| REQUIRED ACTION |
Among the lines below, take the one holding "GetFFIAnyProtocolBytes : TVMFFIAny", the one holding "(** * ContractAnalyzer: the", and all lines between them. Set them down exactly.

· · · · · · ·

(** * The switch node of Node-RED (nodes/core/logic/10-switch.js)

    A shallow embedding of the conditional message router and the
    properties of its rule engine, its split-side buffer (pendingIn) and
    its join-side regrouper (pendingOut).

    Conventions of the embedding.
    - A JavaScript value is a [value]; numbers are the integers together
      with NaN (positions, counts and the buffer counter are integers).
    - An object used as a dictionary (pendingIn, pendingOut, received, the
      bindings of a prepared expression) is a [gmap] with string keys; a group identity is the property key it
      denotes (names inherited from Object.prototype are not modelled).
    - The calls into the host (RED.util, RED.settings) and the parts of the
      JavaScript runtime that work on the text of strings (parsing a number,
      regular expressions, JSON.parse) are fields of the records [host] and
      [runtime]; every definition and theorem is parametric in them.
    - Mutable variables of the node are the fields of [state]; what the
      node emits (node.send, node.error, node.warn) is appended to the
      field [trace]. *)

From Stdlib Require Import ZArith String Ascii List Bool Lia.
From stdpp Require Import base option list gmap strings pretty.

Local Open Scope Z_scope.

(** ** JavaScript values *)

Inductive number :=
  | NaN
  | Num (z : Z).

Inductive objkind := KArray | KBuffer | KFunction | KPlain.

(** An object is known by its reference, by what [Array.isArray],
    [Buffer.isBuffer] and [typeof] say of it, and by the string its
    conversion to a primitive gives. *)
Record object := { o_ref : positive; o_kind : objkind; o_text : string }.

Inductive value :=
  | VUndefined
  | VNull
  | VBool (b : bool)
  | VNum (n : number)
  | VStr (s : string)
  | VObj (o : object).

Definition VInt (z : Z) : value := VNum (Num z).

(** What the runtime does with the text of a string. [RegExpTest p i s] is
    [None] when [new RegExp(p, ...)] throws a SyntaxError, and otherwise
    tells whether [s.match] finds a match ([i]: case-insensitive). *)
Class runtime := {
  StringToNumber : string -> number;
  RegExpTest : string -> bool -> string -> option bool;
  JSONParses : string -> bool
}.

Inductive exn :=
  | TypeError
  | SyntaxError
  | HostError.

Section Values.
Context {RT : runtime}.
(** * Disco worker-session runtime: packed-argument codec, message queue, sessions

    A shallow embedding of
    - [src/runtime/minrpc/rpc_reference.h]        (the packed-sequence codec),
    - [src/runtime/disco/threaded_session.cc]     (the in-process queue and session),
    - [src/runtime/disco/distributed/socket_session.cc] (controller and relay),
    together with the properties the design document states about them.

    Integers of a fixed width are values of [Z]; their byte image is the
    little-endian split of coqutil, which reduces modulo the width.  Byte
    strings are [list byte]. *)

From Stdlib Require Import ZArith List Lia Bool.
From Stdlib Require String.
From coqutil Require Import Byte Word.LittleEndianList.
From stdpp Require Import base numbers list list_numbers gmap.
Import ListNotations.
Import String.StringSyntax.
Delimit Scope string_scope with string.
Open Scope Z_scope.

(** ** Enumerations of rpc_reference.h *)

Inductive RPCCode :=
| kNone | kShutdown | kInitServer | kCallFunc | kReturn | kException
| kCopyFromRemote | kCopyToRemote | kCopyAck
| kGetGlobalFunc | kFreeHandle | kDevSetDevice | kDevGetAttr | kDevAllocData
| kDevFreeData | kDevStreamSync | kCopyAmongRemote | kDevAllocDataWithScope
| kDevCreateStream | kDevFreeStream | kDevSetStream | kDevGetCurrentStream.

(** The enumerators count from zero; [kGetGlobalFunc] is [kSyscallCodeStart]. *)
Definition RPCCode_value (c : RPCCode) : Z :=
  match c with
  | kNone => 0 | kShutdown => 1 | kInitServer => 2 | kCallFunc => 3
  | kReturn => 4 | kException => 5 | kCopyFromRemote => 6
  | kCopyToRemote => 7 | kCopyAck => 8 | kGetGlobalFunc => 9
  | kFreeHandle => 10 | kDevSetDevice => 11 | kDevGetAttr => 12
  | kDevAllocData => 13 | kDevFreeData => 14 | kDevStreamSync => 15
  | kCopyAmongRemote => 16 | kDevAllocDataWithScope => 17
  | kDevCreateStream => 18 | kDevFreeStream => 19 | kDevSetStream => 20
  | kDevGetCurrentStream => 21
  end.

Inductive RPCServerStatus :=
| kSuccess
| kInvalidTypeCodeObject
| kInvalidTypeCodeNDArray
| kInvalidDLTensorFieldStride
| kInvalidDLTensorFieldByteOffset
| kUnknownTypeIndex
| kUnknownRPCCode
| kRPCCodeNotSupported
| kUnknownRPCSyscall
| kCheckError
| kReadError
| kWriteError
| kAllocError.

(** ** The argument value

    [DLDevice], [DLDataType] and [DLTensor] are the DLPack structures the
    codec reads field by field. *)

Record DLDevice := { device_type : Z; device_id : Z }.

Record DLDataType := { code : Z; bits : Z; lanes : Z }.

Record DLTensor := {
  data : Z;                       (* void*, sent as a 64-bit handle *)
  device : DLDevice;
  ndim : Z;                       (* int32_t *)
  dtype : DLDataType;
  shape : list Z;                 (* the int64_t array [shape] points to *)
  strides : option (list Z);      (* [None] is the null pointer *)
  byte_offset : Z                 (* uint64_t *)
}.

Record TVMFFIByteArray := { ba_data : list byte; ba_size : Z }.

(** [TVMFFIAny] is a type index and an eight-byte union.  Each constructor is
    one case label of the [switch] in [SendPackedSeq]; [AOther] stands for
    every value whose index is none of the labels (the [default] branch).
    A float is carried as the 64-bit pattern of the union, the way the codec
    reads it ([v_int64]).  A raw string is the memory [v_c_str] points to. *)
Inductive TVMFFIAny :=
| ANone
| ABool (v_int64 : Z)
| AInt (v_int64 : Z)
| AFloat (v_int64 : Z)
| AOpaquePtr (v_ptr : Z)
| ADataType (v_dtype : DLDataType)
| ADevice (v_device : DLDevice)
| AFunction (v_obj : Z)
| AModule (v_obj : Z)
| ANDArray (v_obj : Z)
| ADLTensorPtr (arr : DLTensor)
| ARawStr (v_c_str : list byte)
| AByteArrayPtr (bytes : TVMFFIByteArray)
| AOther (index : Z) (v_obj : Z).

(** The numeric values of [ffi::TypeIndex] are declared outside the files
    modelled here, so they are a parameter.  What the codec relies on is
    that the labels of one [switch] are pairwise distinct (the compiler
    rejects a duplicate label) and that each is an [int32_t]. *)
Class TypeIndex := {
  kTVMFFINone : Z;
  kTVMFFIInt : Z;
  kTVMFFIBool : Z;
  kTVMFFIFloat : Z;
  kTVMFFIOpaquePtr : Z;
  kTVMFFIDataType : Z;
  kTVMFFIDevice : Z;
  kTVMFFIDLTensorPtr : Z;
  kTVMFFIRawStr : Z;
  kTVMFFIByteArrayPtr : Z;
  kTVMFFIStaticObjectBegin : Z;
  kTVMFFIFunction : Z;
  kTVMFFINDArray : Z;
  kTVMFFIModule : Z;
  case_labels :=
    [kTVMFFINone; kTVMFFIBool; kTVMFFIInt; kTVMFFIFloat; kTVMFFIOpaquePtr;
     kTVMFFIDataType; kTVMFFIDevice; kTVMFFIFunction; kTVMFFIModule;
     kTVMFFINDArray; kTVMFFIDLTensorPtr; kTVMFFIRawStr; kTVMFFIByteArrayPtr];
  case_labels_distinct : NoDup case_labels;
  case_labels_int32 : Forall (fun z => - 2 ^ 31 <= z < 2 ^ 31) case_labels
}.

Definition type_index `{TypeIndex} (a : TVMFFIAny) : Z :=
  match a with
  | ANone => kTVMFFINone
  | ABool _ => kTVMFFIBool
  | AInt _ => kTVMFFIInt
  | AFloat _ => kTVMFFIFloat
  | AOpaquePtr _ => kTVMFFIOpaquePtr
  | ADataType _ => kTVMFFIDataType
  | ADevice _ => kTVMFFIDevice
  | AFunction _ => kTVMFFIFunction
  | AModule _ => kTVMFFIModule
  | ANDArray _ => kTVMFFINDArray
  | ADLTensorPtr _ => kTVMFFIDLTensorPtr
  | ARawStr _ => kTVMFFIRawStr
  | AByteArrayPtr _ => kTVMFFIByteArrayPtr
  | AOther index _ => index
  end.

(** ** Object representations

    What [channel->Write(value)] and [channel->Read(&value)] move is the
    object representation of a C value: [sizeof(T)] bytes. *)

Inductive ctype :=
| t_int32 | t_int64 | t_uint64 | t_char | t_RPCCode | t_DLDevice | t_DLDataType.

Definition sizeof (t : ctype) : Z :=
  match t with
  | t_int32 => 4 | t_int64 => 8 | t_uint64 => 8 | t_char => 1
  | t_RPCCode => 4 | t_DLDevice => 8 | t_DLDataType => 4
  end.

Inductive cvalue :=
| v_int32 (z : Z)
| v_int64 (z : Z)
| v_uint64 (z : Z)
| v_char (b : byte)
| v_RPCCode (c : RPCCode)
| v_DLDevice (d : DLDevice)
| v_DLDataType (d : DLDataType).

Definition ctype_of (v : cvalue) : ctype :=
  match v with
  | v_int32 _ => t_int32 | v_int64 _ => t_int64 | v_uint64 _ => t_uint64
  | v_char _ => t_char | v_RPCCode _ => t_RPCCode
  | v_DLDevice _ => t_DLDevice | v_DLDataType _ => t_DLDataType
  end.

Definition object_repr (v : cvalue) : list byte :=
  match v with
  | v_int32 z => le_split 4 z
  | v_int64 z => le_split 8 z
  | v_uint64 z => le_split 8 z
  | v_char b => [b]
  | v_RPCCode c => le_split 4 (RPCCode_value c)
  | v_DLDevice d => le_split 4 (device_type d) ++ le_split 4 (device_id d)
  | v_DLDataType d =>
      le_split 1 (code d) ++ le_split 1 (bits d) ++ le_split 2 (lanes d)
  end.

(** Reading back: an unsigned field is the combined bytes, a signed one its
    two's-complement reading. *)
Definition sint (width : Z) (u : Z) : Z :=
  if u <? 2 ^ (width - 1) then u else u - 2 ^ width.

Definition to_int32 (bs : list byte) : Z := sint 32 (le_combine bs).
Definition to_int64 (bs : list byte) : Z := sint 64 (le_combine bs).
Definition to_uint64 (bs : list byte) : Z := le_combine bs.

Definition to_DLDevice (bs : list byte) : DLDevice :=
  {| device_type := to_int32 (take 4 bs);
     device_id := to_int32 (take 4 (drop 4 bs)) |}.

Definition to_DLDataType (bs : list byte) : DLDataType :=
  {| code := le_combine (take 1 bs);
     bits := le_combine (take 1 (drop 1 bs));
     lanes := le_combine (take 2 (drop 2 bs)) |}.

(** [num] consecutive [int64_t] out of a byte block. *)
Fixpoint to_int64_array (num : nat) (bs : list byte) : list Z :=
  match num with
  | O => []
  | S n => to_int64 (take 8 bs) :: to_int64_array n (drop 8 bs)
  end.

(** ** Control: a channel operation returns, or an error is raised

    [ThrowError], a failed [ICHECK] and a protocol extension that refuses a
    value all unwind the caller.  The channel state at that moment is kept,
    so that what had been written before the error can be inspected. *)

Inductive fatal :=
| RPCError (status : RPCServerStatus)
| CheckFailed
| Unsupported.

Inductive outcome (S A : Type) : Type :=
| Done (a : A) (s : S)
| Throw (e : fatal) (s : S).
Arguments Done {S A} a s.
Arguments Throw {S A} e s.

Definition M (S A : Type) : Type := S -> outcome S A.

Definition ret {S A} (a : A) : M S A := fun s => Done a s.

Definition bind {S A B} (c : M S A) (k : A -> M S B) : M S B :=
  fun s => match c s with
           | Done a s' => k a s'
           | Throw e s' => Throw e s'
           end.

Definition lift {S} (f : S -> S) : M S unit := fun s => Done tt (f s).

(** Every channel of the repository implements [ThrowError] as a fatal
    error that does not return. *)
Definition ThrowError {S A} (status : RPCServerStatus) : M S A :=
  fun s => Throw (RPCError status) s.

Declare Scope chan_scope.
Delimit Scope chan_scope with chan.
Notation "x <~ c ;; k" := (bind c (fun x => k))
  (at level 100, c at next level, right associativity) : chan_scope.
Notation "c ;;; k" := (bind c (fun _ => k))
  (at level 100, right associativity) : chan_scope.
Open Scope chan_scope.

(** ** Channels

    [SendPackedSeq] is a template over the channel; it needs [Write],
    [WriteArray] and [WriteFFIAny]. *)
Class TChannel (S : Type) : Type := {
  Write : cvalue -> S -> S;
  WriteArray : ctype -> list cvalue -> S -> S;
  WriteFFIAny : TVMFFIAny -> M S unit
}.

(** A byte stream ([dmlc::Stream]): the two virtual functions. *)
Class Stream (S : Type) : Type := {
  stream_Write : list byte -> S -> S;
  stream_Read : Z -> M S (list byte)
}.

(** The protocol extension a stream channel adds for values outside the
    built-in cases; its code is not part of the files modelled here. *)
Class Protocol (S : Type) : Type := {
  proto_WriteFFIAny : TVMFFIAny -> M S unit;
  proto_ReadFFIAny : Z -> M S TVMFFIAny;
  GetFFIAnyProtocolBytes : TVMFFIAny -> S -> Z
}.

(** [Write<T>] and [WriteArray<T>] of a stream write the object
    representation. *)
#[export] Instance stream_channel (S : Type) `{Stream S} `{Protocol S} : TChannel S := {
  Write v := stream_Write (object_repr v);
  WriteArray _ vs := stream_Write (concat (map object_repr vs));
  WriteFFIAny := proto_WriteFFIAny
}.
(** * ContractAnalyzer: the Etherscan client and the windowed fetch

    A shallow embedding of
      - src/api/etherscan.api.ts          (module [EtherscanAPI]),
      - src/services/etherscan.service.ts (module [EtherscanService]),
      - src/utils/general.utils.ts        ([sleep]),
      - src/get-logs.ts                   (module [GetLogs]),
    over a small model of the JavaScript values the code touches.

    Conventions.
      - A JavaScript [number] is NaN, an infinity, or an integer-valued
        double [Num z]; -0 is not told from 0 (the program never divides by
        one).  [roundInt] is the rounding of IEEE 754 to the nearest double,
        ties to even, and [doubleAdd] the sum of doubles.  The service is
        embedded twice: [EtherscanService] adds exactly, which is the code
        as long as every number stays within 2^53; [OnDoubles] adds as the
        code does, everywhere.  On ranges within 2^53 the two are the same
        (lemmas [onDoubles_internalTransactions_exact] and
        [onDoubles_logs_exact]).
      - A string is a [String.string]; its characters stand for the code
        units below 256.
      - The remote API, the clock and the console are effects: a run threads
        a [State] made of the remote's own state and the trace of events.
      - The retry of the client is unbounded in the source, so the client
        takes a fuel: the number of attempts it may make.  [OutOfFuel] is
        the run that is still retrying; it is neither a value nor an
        exception. *)

From Stdlib Require Import ZArith List String Ascii Bool Lia DecimalString Sorted HexString.
Import ListNotations.
Local Open Scope string_scope.
Local Open Scope Z_scope.
Local Open Scope list_scope.

Infix "^^" := String.append (at level 60, right associativity).

Set Warnings "-register-all".

(* ================================================================== *)
(** ** JavaScript values *)

Module JS.

(** The values a decoded JSON body is made of, and [undefined]. *)
Inductive JValue : Type :=
| JUndefined
| JNull
| JBool (b : bool)
| JNumber (z : Z)
| JString (s : string)
| JArray (items : list JValue)
| JObject (fields : list (string * JValue)).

· · · · · · ·

| REPLY |
  GetFFIAnyProtocolBytes : TVMFFIAny -> S -> Z
}.

(** [Write<T>] and [WriteArray<T>] of a stream write the object
    representation. *)
#[export] Instance stream_channel (S : Type) `{Stream S} `{Protocol S} : TChannel S := {
  Write v := stream_Write (object_repr v);
  WriteArray _ vs := stream_Write (concat (map object_repr vs));
  WriteFFIAny := proto_WriteFFIAny
}.
(** * ContractAnalyzer: the Etherscan client and the windowed fetch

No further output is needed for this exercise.